Saved entries
(* ===== verification/Kernel.v ===== *)
(** * Kernel: the program's data in memory

    The structures [agent/ebpf/deepkernel.bpf.c] and [agent/include/event_types.h]
    declare, as C types with the layout of [Layout.v]; the program on the bytes of
    the tracepoint's record, whose type is in [Vmlinux.v]; and the ring-buffer map.
    The theorems tie the bytes of [Ebpf.v] and [Serialization.v] to those
    declarations. *)

From S2P Require Export Ebpf Layout Vmlinux.

#[local] Open Scope Z_scope.

Module Kernel.
Import C Vmlinux.

(** ** Declarations *)

Definition dk_syscall_event_type : ctype := Struct [
  m "ts_ns" td___u64; m "pid" td___u32; m "tid" td___u32; m "cgroup_id" td___u32;
  m "syscall_id" td___u16; m "arg_class" td___u8; m "arg_bucket" td___u8].

Definition KernelSyscallEvent_type : ctype := Struct [
  m "ts_ns" ulong; m "pid" uint; m "tid" uint; m "cgroup_id" uint;
  m "syscall_id" ushort; m "arg_class" uchar; m "arg_bucket" uchar].

Definition TraceRecord_type : ctype := Struct_packed [
  m "delta_ts_us" uint; m "syscall_id" ushort; m "arg_class" uchar; m "arg_bucket" uchar].

Definition TraceHeader_type : ctype := Struct_packed [
  m "version" uint; m "syscall_vocab_size" uint; m "container_id" (TArray char 64);
  m "start_ts_ns" ulong].

(** The value of an enumerator. *)
Definition enumerator (e : list (string * Z)) (name : string) : option Z :=
  snd <$> List.find (λ c, (c.1 =? name)%string) e.

(** The map [events]: its type and its [max_entries]. *)
Definition events_map : option Z * Z :=
  (enumerator enum_bpf_map_type "BPF_MAP_TYPE_RINGBUF", 256 * 1024).

(** ** The program on the bytes of its context *)

(** [ctx->id]. *)
Definition ctx_id (ctx : list Z) : option Z := C.read struct_trace_event_raw_sys_enter ctx "id".

Definition handle_sys_enter_ctx (env : bpf_env) (ctx : list Z) (ring : list (list Z))
    : option (Z * list (list Z)) :=
  id ← ctx_id ctx; Some (handle_sys_enter env id ring).

(** ** Typed paths through pointers *)

(** What a pointer of the header points to; any other type is its own object. *)
Definition target (t : ctype) : ctype :=
  match t with
  | TPtr to => default t (snd <$> List.find (λ d, (d.1 =? to)%string) types)
  | _ => t
  end.

(** The type of [p->a->b...] for a pointer or object [p] of type [t]. *)
Fixpoint path_type (t : ctype) (path : list string) : option ctype :=
  match path with
  | [] => Some t
  | name :: rest => p ← C.find (target t) name; path_type (p_type p) rest
  end.

(** ** Lemmas *)

Lemma types_ok : forallb (λ d, C.ok d.2) types = true.
Proof. vm_compute. reflexivity. Qed.

(** The sizes the two ends of the ring buffer and of the dump files rely on. *)
Lemma declared_sizes :
  sizeof dk_syscall_event_type = Z.of_nat KernelSyscallEvent_size
  ∧ sizeof KernelSyscallEvent_type = Z.of_nat KernelSyscallEvent_size
  ∧ sizeof TraceRecord_type = Z.of_nat TraceRecord_size
  ∧ sizeof TraceHeader_type = Z.of_nat TraceHeader_size
  ∧ sizeof struct_trace_event_raw_sys_enter = 64.
Proof. split_and!; vm_compute; reflexivity. Qed.

(** Reading a member whose bytes are known. *)
Lemma read_at t name size signed z pre rest :
  C.find t name = Some (Place name (8 * Z.of_nat (length pre)) None (TInt size signed)) →
  C.ok (TInt size signed) = true →
  C.read t (pre ++ le_bytes (Z.to_nat size) z ++ rest) name
  = Some (let v := le_val (le_bytes (Z.to_nat size) z) in
          if signed then to_signed size v else v).
Proof.
  intros Hf Ho. unfold C.read. rewrite Hf. cbn [mbind option_bind p_bits p_type p_offset].
  rewrite Z.mul_comm, Z.div_mul, Nat2Z.id, drop_app_length by lia. by apply load_int.
Qed.

Lemma read_unsigned t name size z pre rest :
  C.find t name = Some (Place name (8 * Z.of_nat (length pre)) None (TInt size false)) →
  C.ok (TInt size false) = true → fits (8 * size) z →
  C.read t (pre ++ le_bytes (Z.to_nat size) z ++ rest) name = Some z.
Proof.
  intros Hf Ho Hz. rewrite (read_at t name size false z pre rest Hf Ho). cbv zeta.
  apply bool_decide_eq_true in Ho. rewrite le_val_bytes; [done|].
  rewrite Z2Nat.id by lia. done.
Qed.

Definition dk_wf (e : dk_syscall_event_t) : Prop :=
  fits 64 (dk_ts_ns e) ∧ fits 32 (dk_pid e) ∧ fits 32 (dk_tid e) ∧ fits 32 (dk_cgroup_id e)
  ∧ fits 16 (dk_syscall_id e) ∧ fits 8 (dk_arg_class e) ∧ fits 8 (dk_arg_bucket e).

(** The value of every member of an object, by name. *)
Definition members_are (t : ctype) (bytes : list Z) (values : list (string * Z)) : Prop :=
  Z.of_nat (length bytes) = sizeof t
  ∧ Forall (λ v, C.read t bytes v.1 = Some v.2) values.

(** Consecutive unsigned members: a name, a size and a value each. *)
Definition unsigned_bytes (fs : list (string * Z * Z)) : list Z :=
  concat (map (λ f, le_bytes (Z.to_nat f.1.2) f.2) fs).

Fixpoint consecutive (t : ctype) (pos : Z) (fs : list (string * Z * Z)) : Prop :=
  match fs with
  | [] => True
  | (name, size, _) :: fs =>
      C.find t name = Some (Place name (8 * pos) None (TInt size false))
      ∧ C.ok (TInt size false) = true ∧ consecutive t (pos + size) fs
  end.

Lemma consecutive_members t pre fs rest :
  consecutive t (Z.of_nat (length pre)) fs → Forall (λ f, fits (8 * f.1.2) f.2) fs →
  Forall (λ f, C.read t (pre ++ unsigned_bytes fs ++ rest) f.1.1 = Some f.2) fs.
Proof.
  revert pre. induction fs as [|[[name size] z] fs IH]; intros pre; [constructor|].
  intros (Hf & Ho & Hc) [Hz Hfs]%Forall_cons. unfold unsigned_bytes. cbn [map concat fst snd] in *.
  fold (unsigned_bytes fs). rewrite <-app_assoc. constructor.
  - by apply read_unsigned.
  - rewrite app_assoc. apply IH; [|done]. rewrite length_app, le_bytes_length, Nat2Z.inj_add.
    apply bool_decide_eq_true in Ho. rewrite Z2Nat.id by lia. done.
Qed.

(** A structure that is nothing but consecutive unsigned members. *)
Lemma all_members t fs :
  consecutive t 0 fs → Forall (λ f, fits (8 * f.1.2) f.2) fs →
  Z.of_nat (length (unsigned_bytes fs)) = sizeof t →
  members_are t (unsigned_bytes fs) (map (λ f, (f.1.1, f.2)) fs).
Proof.
  intros Hc Hf Hl. split; [done|]. apply Forall_map.
  pose proof (consecutive_members t [] fs [] Hc Hf) as Hm. by rewrite app_nil_r in Hm.
Qed.

#[local] Ltac fits_all := repeat (apply Forall_cons; split; [assumption|]); apply Forall_nil; exact I.

Lemma dk_event_members e :
  dk_wf e →
  members_are dk_syscall_event_type (dk_event_bytes e)
    [("ts_ns", dk_ts_ns e); ("pid", dk_pid e); ("tid", dk_tid e); ("cgroup_id", dk_cgroup_id e);
     ("syscall_id", dk_syscall_id e); ("arg_class", dk_arg_class e);
     ("arg_bucket", dk_arg_bucket e)].
Proof.
  intros (H1 & H2 & H3 & H4 & H5 & H6 & H7).
  apply (all_members _ [("ts_ns", 8, dk_ts_ns e); ("pid", 4, dk_pid e); ("tid", 4, dk_tid e);
    ("cgroup_id", 4, dk_cgroup_id e); ("syscall_id", 2, dk_syscall_id e);
    ("arg_class", 1, dk_arg_class e); ("arg_bucket", 1, dk_arg_bucket e)]);
    [repeat split; reflexivity|fits_all|reflexivity].
Qed.

Lemma trace_record_members r :
  TraceRecord_wf r →
  members_are TraceRecord_type (TraceRecord_bytes r)
    [("delta_ts_us", delta_ts_us r); ("syscall_id", tr_syscall_id r);
     ("arg_class", tr_arg_class r); ("arg_bucket", tr_arg_bucket r)].
Proof.
  intros (H1 & H2 & H3 & H4).
  apply (all_members _ [("delta_ts_us", 4, delta_ts_us r); ("syscall_id", 2, tr_syscall_id r);
    ("arg_class", 1, tr_arg_class r); ("arg_bucket", 1, tr_arg_bucket r)]);
    [repeat split; reflexivity|fits_all|reflexivity].
Qed.

Lemma trace_header_members h :
  TraceHeader_wf h →
  members_are TraceHeader_type (TraceHeader_bytes h)
    [("version", version h); ("syscall_vocab_size", syscall_vocab_size h);
     ("start_ts_ns", start_ts_ns h)]
  ∧ take 64 (drop 8 (TraceHeader_bytes h)) = container_id h.
Proof.
  intros Hwf. pose proof Hwf as (Hv & Hs & Hl & _ & Ht). split; [split|].
  - by rewrite TraceHeader_bytes_length.
  - unfold TraceHeader_bytes. repeat (apply Forall_cons; split); [| | |apply Forall_nil; exact I];
      cbn [fst snd].
    + by apply (read_unsigned _ _ 4 _ []).
    + by apply (read_unsigned _ _ 4 _ (le_bytes 4 _)).
    + rewrite !app_assoc, <-(app_nil_r (le_bytes 8 _)).
      apply (read_unsigned _ _ 8 _ _ []); [|done|done].
      rewrite !length_app, !le_bytes_length, Hl. reflexivity.
  - unfold TraceHeader_bytes. rewrite app_assoc, drop_app_length' by done.
    by rewrite take_app_length'.
Qed.

(** The id the program reads from a sys_enter record. *)
Lemma ctx_id_record ent id args :
  length ent = 8%nat → - 2 ^ 63 ≤ id < 2 ^ 63 →
  ctx_id (ent ++ le_bytes 8 (u64 id) ++ args) = Some id.
Proof.
  intros Hent Hid. unfold ctx_id.
  rewrite (read_at _ _ 8 true (u64 id) ent args); [|by rewrite Hent|done].
  cbv zeta. change (Z.to_nat 8) with 8%nat. rewrite le_val_bytes by (by apply wrap_fits).
  f_equal. by apply (to_signed_wrap 8).
Qed.

Lemma ctx_id_short ctx : (length ctx < 16)%nat → ctx_id ctx = None.
Proof.
  intros Hl. unfold ctx_id, C.read. change (C.find struct_trace_event_raw_sys_enter "id") with
    (Some (Place "id" 64 None (TInt 8 true))). cbn [mbind option_bind p_bits p_type p_offset load].
  rewrite bool_decide_eq_false_2; [done|]. rewrite length_take, length_drop. change (Z.to_nat (64 / 8)) with 8%nat. lia.
Qed.

(** ** The kernel's side of the helpers *)

(** The id [bpf_get_current_cgroup_id] answers with is, along the declared pointers from the
    task, an unsigned 64-bit member; the sample's member has 32 bits. *)
Lemma cgroup_id_types :
  path_type (TPtr "struct task_struct") ["cgroups"; "dfl_cgrp"; "kn"; "id"] = Some td_u64
  ∧ path_type dk_syscall_event_type ["cgroup_id"] = Some td_u32.
Proof. split; vm_compute; reflexivity. Qed.

(** Both halves of [bpf_get_current_pid_tgid] are 32-bit members of the task. *)
Lemma pid_tgid_types :
  path_type (TPtr "struct task_struct") ["pid"] = Some int
  ∧ path_type (TPtr "struct task_struct") ["tgid"] = Some int.
Proof. split; vm_compute; reflexivity. Qed.

(** The numbers of the helpers the program calls, in a numbering without gaps. *)
Lemma helper_numbers :
  map (enumerator enum_bpf_func_id)
    ["BPF_FUNC_ktime_get_ns"; "BPF_FUNC_get_current_pid_tgid";
     "BPF_FUNC_get_current_cgroup_id"; "BPF_FUNC_ringbuf_reserve"; "BPF_FUNC_ringbuf_submit"]
  = [Some 5; Some 14; Some 80; Some 131; Some 132]
  ∧ map snd enum_bpf_func_id = map Z.of_nat (seq 0 (length enum_bpf_func_id)).
Proof. split; vm_compute; reflexivity. Qed.

(** The ring buffer's size is what the kernel asks for: a power of two, in whole pages. *)
Lemma events_map_valid :
  events_map = (Some 27, 2 ^ 18) ∧ events_map.2 mod 4096 = 0.
Proof. split; vm_compute; reflexivity. Qed.

(** ** Properties *)

(** The kernel types.  Every structure and union the program's header declares for it, and
    the structures of both ends, have a sound layout: sizes are multiples of alignments,
    members lie inside the object, those of a structure follow one another without
    overlap and, unless packed, at their alignment, and look-up by name (through anonymous
    members) finds a member of that name inside the object. *)
Theorem types_laid_out :
  Forall (λ d, laid_out d.2) types
  ∧ Forall laid_out [dk_syscall_event_type; KernelSyscallEvent_type; TraceRecord_type;
                     TraceHeader_type].
Proof.
  split; [|repeat (apply Forall_cons; split; [apply ok_laid_out; reflexivity|]); by apply Forall_nil].
  apply Forall_forall. intros d Hd. apply ok_laid_out.
  pose proof types_ok as Ho. rewrite forallb_forall in Ho. by apply Ho, list_elem_of_In.
Qed.

(** C21: the bytes that cross are the declared structures.  The kernel's and the agent's
    declarations of a sample have the same layout; and the bytes of a sample, a trace
    record and a dump header have the declared size and hold, at the place the compiler
    gives each member, that member's value. *)
Theorem declarations_agree :
  layout dk_syscall_event_type = layout KernelSyscallEvent_type
  ∧ (∀ e, dk_wf e →
      members_are KernelSyscallEvent_type (dk_event_bytes e)
        [("ts_ns", dk_ts_ns e); ("pid", dk_pid e); ("tid", dk_tid e);
         ("cgroup_id", dk_cgroup_id e); ("syscall_id", dk_syscall_id e);
         ("arg_class", dk_arg_class e); ("arg_bucket", dk_arg_bucket e)])
  ∧ (∀ r, TraceRecord_wf r →
      members_are TraceRecord_type (TraceRecord_bytes r)
        [("delta_ts_us", delta_ts_us r); ("syscall_id", tr_syscall_id r);
         ("arg_class", tr_arg_class r); ("arg_bucket", tr_arg_bucket r)])
  ∧ (∀ h, TraceHeader_wf h →
      members_are TraceHeader_type (TraceHeader_bytes h)
        [("version", version h); ("syscall_vocab_size", syscall_vocab_size h);
         ("start_ts_ns", start_ts_ns h)]
      ∧ take 64 (drop 8 (TraceHeader_bytes h)) = container_id h).
Proof.
  split; [reflexivity|]. split; [exact dk_event_members|].
  split; [exact trace_record_members|exact trace_header_members].
Qed.

Definition sample_header : TraceHeader :=
  MkTraceHeader 1 256 (replicate 64 65) 77.

Lemma declarations_agree_witness :
  C.read KernelSyscallEvent_type (dk_event_bytes (fill_event sample_env 59)) "pid" = Some 1234
  ∧ C.read TraceRecord_type (TraceRecord_bytes (MkTraceRecord 9 59 3 0)) "syscall_id" = Some 59
  ∧ C.read TraceHeader_type (TraceHeader_bytes sample_header) "start_ts_ns" = Some 77.
Proof.
  destruct declarations_agree as (_ & He & Hr & Hh).
  split; [|split].
  - destruct (He (fill_event sample_env 59)) as [_ Hf]; [apply fill_event_fits|].
    exact (Forall_lookup_1 _ _ 1%nat _ Hf eq_refl).
  - destruct (Hr (MkTraceRecord 9 59 3 0)) as [_ Hf]; [unfold TraceRecord_wf, fits; cbn; lia|].
    exact (Forall_lookup_1 _ _ 1%nat _ Hf eq_refl).
  - destruct (Hh sample_header) as [[_ Hf] _].
    { unfold TraceHeader_wf, fits; cbn. repeat split; try lia; repeat constructor; lia. }
    exact (Forall_lookup_1 _ _ 2%nat _ Hf eq_refl).
Defined.

(** C20: the program on its context.  Whatever the rest of a sys_enter record holds, the program
    reads the call's number, a signed 64-bit long, after the 8 bytes common to every
    tracepoint, and nothing beyond 16 bytes; the sample it submits then carries the low 16
    bits of that number and the class its table gives it. *)
Theorem handle_sys_enter_ctx_spec env ent id args ring :
  length ent = 8%nat → - 2 ^ 63 ≤ id < 2 ^ 63 →
  handle_sys_enter_ctx env (ent ++ le_bytes 8 (u64 id) ++ args) ring
    = Some (handle_sys_enter env id ring)
  ∧ (reserve_ok env = true → ∃ sample,
      handle_sys_enter_ctx env (ent ++ le_bytes 8 (u64 id) ++ args) ring
        = Some (0, ring ++ [sample])
      ∧ C.read KernelSyscallEvent_type sample "syscall_id" = Some (id mod 2 ^ 16)
      ∧ C.read KernelSyscallEvent_type sample "arg_class" = Some (classify_arg_class id)).
Proof.
  intros Hent Hid. unfold handle_sys_enter_ctx. rewrite ctx_id_record by done.
  cbn [mbind option_bind]. split; [done|]. intros Hr. unfold handle_sys_enter. rewrite Hr. cbn [negb].
  eexists. split; [done|].
  destruct (dk_event_members _ (fill_event_fits env id)) as [_ Hf].
  split; [exact (Forall_lookup_1 _ _ 4%nat _ Hf eq_refl)|].
  rewrite <-(classify_fits id). exact (Forall_lookup_1 _ _ 5%nat _ Hf eq_refl).
Qed.

Lemma handle_sys_enter_ctx_spec_witness :
  ∃ sample,
    handle_sys_enter_ctx sample_env (replicate 8 0 ++ le_bytes 8 (u64 42) ++ replicate 48 0) []
      = Some (0, [sample])
    ∧ C.read KernelSyscallEvent_type sample "syscall_id" = Some 42
    ∧ C.read KernelSyscallEvent_type sample "arg_class" = Some ARG_CLASS_NET.
Proof.
  destruct (handle_sys_enter_ctx_spec sample_env (replicate 8 0) 42 (replicate 48 0) [])
    as [_ Hs]; [reflexivity|lia|]. exact (Hs eq_refl).
Defined.
End Kernel.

TASK DIRECTIONS: Copy out the range of lines above starting at the line with "members_are t (unsigned_bytes" and ending at the line with "2, tr_syscall_id r);", exactly and including both.

FINISHED TASK:
  members_are t (unsigned_bytes fs) (map (λ f, (f.1.1, f.2)) fs).
Proof.
  intros Hc Hf Hl. split; [done|]. apply Forall_map.
  pose proof (consecutive_members t [] fs [] Hc Hf) as Hm. by rewrite app_nil_r in Hm.
Qed.

#[local] Ltac fits_all := repeat (apply Forall_cons; split; [assumption|]); apply Forall_nil; exact I.

Lemma dk_event_members e :
  dk_wf e →
  members_are dk_syscall_event_type (dk_event_bytes e)
    [("ts_ns", dk_ts_ns e); ("pid", dk_pid e); ("tid", dk_tid e); ("cgroup_id", dk_cgroup_id e);
     ("syscall_id", dk_syscall_id e); ("arg_class", dk_arg_class e);
     ("arg_bucket", dk_arg_bucket e)].
Proof.
  intros (H1 & H2 & H3 & H4 & H5 & H6 & H7).
  apply (all_members _ [("ts_ns", 8, dk_ts_ns e); ("pid", 4, dk_pid e); ("tid", 4, dk_tid e);
    ("cgroup_id", 4, dk_cgroup_id e); ("syscall_id", 2, dk_syscall_id e);
    ("arg_class", 1, dk_arg_class e); ("arg_bucket", 1, dk_arg_bucket e)]);
    [repeat split; reflexivity|fits_all|reflexivity].
Qed.

Lemma trace_record_members r :
  TraceRecord_wf r →
  members_are TraceRecord_type (TraceRecord_bytes r)
    [("delta_ts_us", delta_ts_us r); ("syscall_id", tr_syscall_id r);
     ("arg_class", tr_arg_class r); ("arg_bucket", tr_arg_bucket r)].
Proof.
  intros (H1 & H2 & H3 & H4).
  apply (all_members _ [("delta_ts_us", 4, delta_ts_us r); ("syscall_id", 2, tr_syscall_id r);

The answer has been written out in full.